Leggo e rileggo da giorni ‘Interruzioni’, un volume nero di poco più di novanta pagine, esile solo all’apparenza, eppure di quei libri che ti attraversano, che ti entrano nelle vene.
Giornalista professionista e autrice ferrarese, Camilla Ghedini sa scrivere a chiare lettere cose che anch’io ho pensato, ma che spesso non ho avuto il coraggio di dire.
E poi succede che la vita la si comprende a un passo dalla morte, nostra o altrui, un passo prima o un passo dopo, ma troppo tardi e senza possibilità di riscriverla. Ed è in quel momento che le parole essenziali diventano poche, poche e potenti, perché cariche del dolore, dei dubbi e dei rimpianti, dei rimorsi. Dei silenzi non ascoltati, degli abbracci non dati, della rabbia gridata, dei giudizi eccessivi, delle azioni rimandate e di quelle compiute e irreversibili”. Così Ghedini introduce il libro, dedicato “A mio papà, che mi ha amato di un amore materno”.
Un lavoro scritto “con la morte dentro e tra le dita”.

‘Interruzioni’ (Giraldi Editore, 2016) presenta quattro storie di mancata o negata maternità.
Come il titolo suggerisce, si tratta in tutti i casi di interruzioni: la morte, l’abbandono, la ferita, l’aspirazione troncata. Ogni racconto esaspera, volutamente, ciò che l’opinione diffusa vorrebbe contro natura. In ogni racconto, di pura fantasia, la protagonista svela, con la formula del monologo, del dialogo, del flusso di coscienza, la sua personale sospensione di un percorso: c’è la rinuncia volontaria alla procreazione, l’infanticidio, la malattia e la scelta della morte spiegata a una madre “mai stata tale”. C’è il desiderio-fissazione di una figlia forse neppure mai concepita che si interseca a un’altra discontinuità, quella della coppia.Il libro ha compiuto un anno, ma continua a far parlare di sé: Panorama.it lo ha consigliato sia per le letture del Fertility Day sia per l’8 marzo.

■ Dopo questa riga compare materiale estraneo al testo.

(** * A linear-hashing table: sequential model of [linear_hash.h]

    The class [LinearHash<K, V>] is embedded as a record of its data members
    and one Rocq function per member function.  The embedding is sequential:
    the mutexes only order concurrent callers and carry no data, so the
    [Bucket] and [LinearHash] records leave them out, and [std::atomic<size_t>]
    is a plain [size_t].

    - [size_t] is a [Z] in [0, 2^64) and every arithmetic operation of the
      source is written with its wrap-around ([size_add], [size_sub],
      [size_shl]);
    - [double] is the kernel's binary64 ([PrimFloat.float]); the cast of a
      [size_t] to [double] rounds to nearest even ([size_to_double]);
    - [std::vector] is a [list], indexed with stdpp's lookup and insert;
      [vector::at] is [at_], which throws [out_of_range];
    - a member function that can throw returns a [result]. *)

From Stdlib Require Import ZArith Lia PrimFloat FloatOps SpecFloat FloatAxioms.
From stdpp Require Import base decidable option numbers list.
(** * Ancy Travel Guide: the completion client and its caller

    A shallow embedding of [src/ancy.py]: the request construction and the
    error mapping of [AncyTravelGuide], [validate_api_key], and the script
    [main] with its configuration check and its submission handler.

    Python values are modelled as Python has them: text is a sequence of
    code points, JSON data is a tree of values, lists, dicts and instances
    created by the program are objects in a store addressed by references,
    and a call either returns, raises, or leaves the script through one of
    Streamlit's control exits. *)

From Stdlib Require Import ZArith NArith String Ascii SpecFloat DecimalString.
From stdpp Require Import base option list gmap strings.

Set Warnings "-register-all".
Open Scope Z_scope.

(** ** Text *)

(** A Python [str] is a sequence of Unicode code points: [len] counts code
    points and [strip] looks at each of them. *)
Definition str : Type := list N.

‘Interruzioni’ racconta la paura, l’inadeguatezza, il senso di colpa, “l’amore/ disamore per un figlio, per una madre, per se stessi, per un sogno”. Argomenti dolorosi, che Camilla tratta con “una delicatezza che è riuscita a farsi varco anche tra le rivelazioni più dure e feroci”, osserva Marilù Oliva nella prefazione, aggiungendo: “Resta poi, alla fine di ogni lettura, un raggio di luce, un invito alla speranza, un velo pacifico sul mondo […] – e non è un caso che le quattro chiose avvengano con parole quali amore, bene, felicità, vita”.
Parlando di vuoto, di mancanza e di morte, l’autrice sa riaffermare l’amore profondo per una vita che vale sempre e comunque la pena di essere vissuta: “la vita è un libro […] Va letto pagina dopo pagina, senza stancarsi, senza smettere prima di arrivare alla fine. Devi portarlo a termine anche se non ti piace, devi portarlo a termine per curiosità”. L’ultima storia è narrata, lettera dopo lettera, a una piccola, cara Giulia “con gli occhiali color osso, la salopette azzurra, i codini” e racchiude disincanto e disarmanti conquiste interiori: “Ricorda sempre che il modo peggiore per perdere le persone a cui vuoi bene è tradirle e ferirle negli entusiasmi. È l’unico sentimento a cui non c’è rimedio, perché ciascuno di noi è un mondo sconosciuto e quando ci si sente feriti non si ha più voglia che qualcuno compia viaggi nella nostra anima […] Non farti mai prendere dal rancore. E neppure dall’orgoglio. Sono sentimenti inutili”.
Ho ascoltato le voci di ‘Interruzioni’. Mi sono commossa, ho riflettuto. Mi ci sono riconosciuta. E questo non credo sia tanto perché ho vissuto o immaginato una o più delle situazioni descritte. Piuttosto perché anch’io, proprio come scrive l’autrice nelle sue Conclusioni, “ho sperimentato e conosciuto l’assenza”.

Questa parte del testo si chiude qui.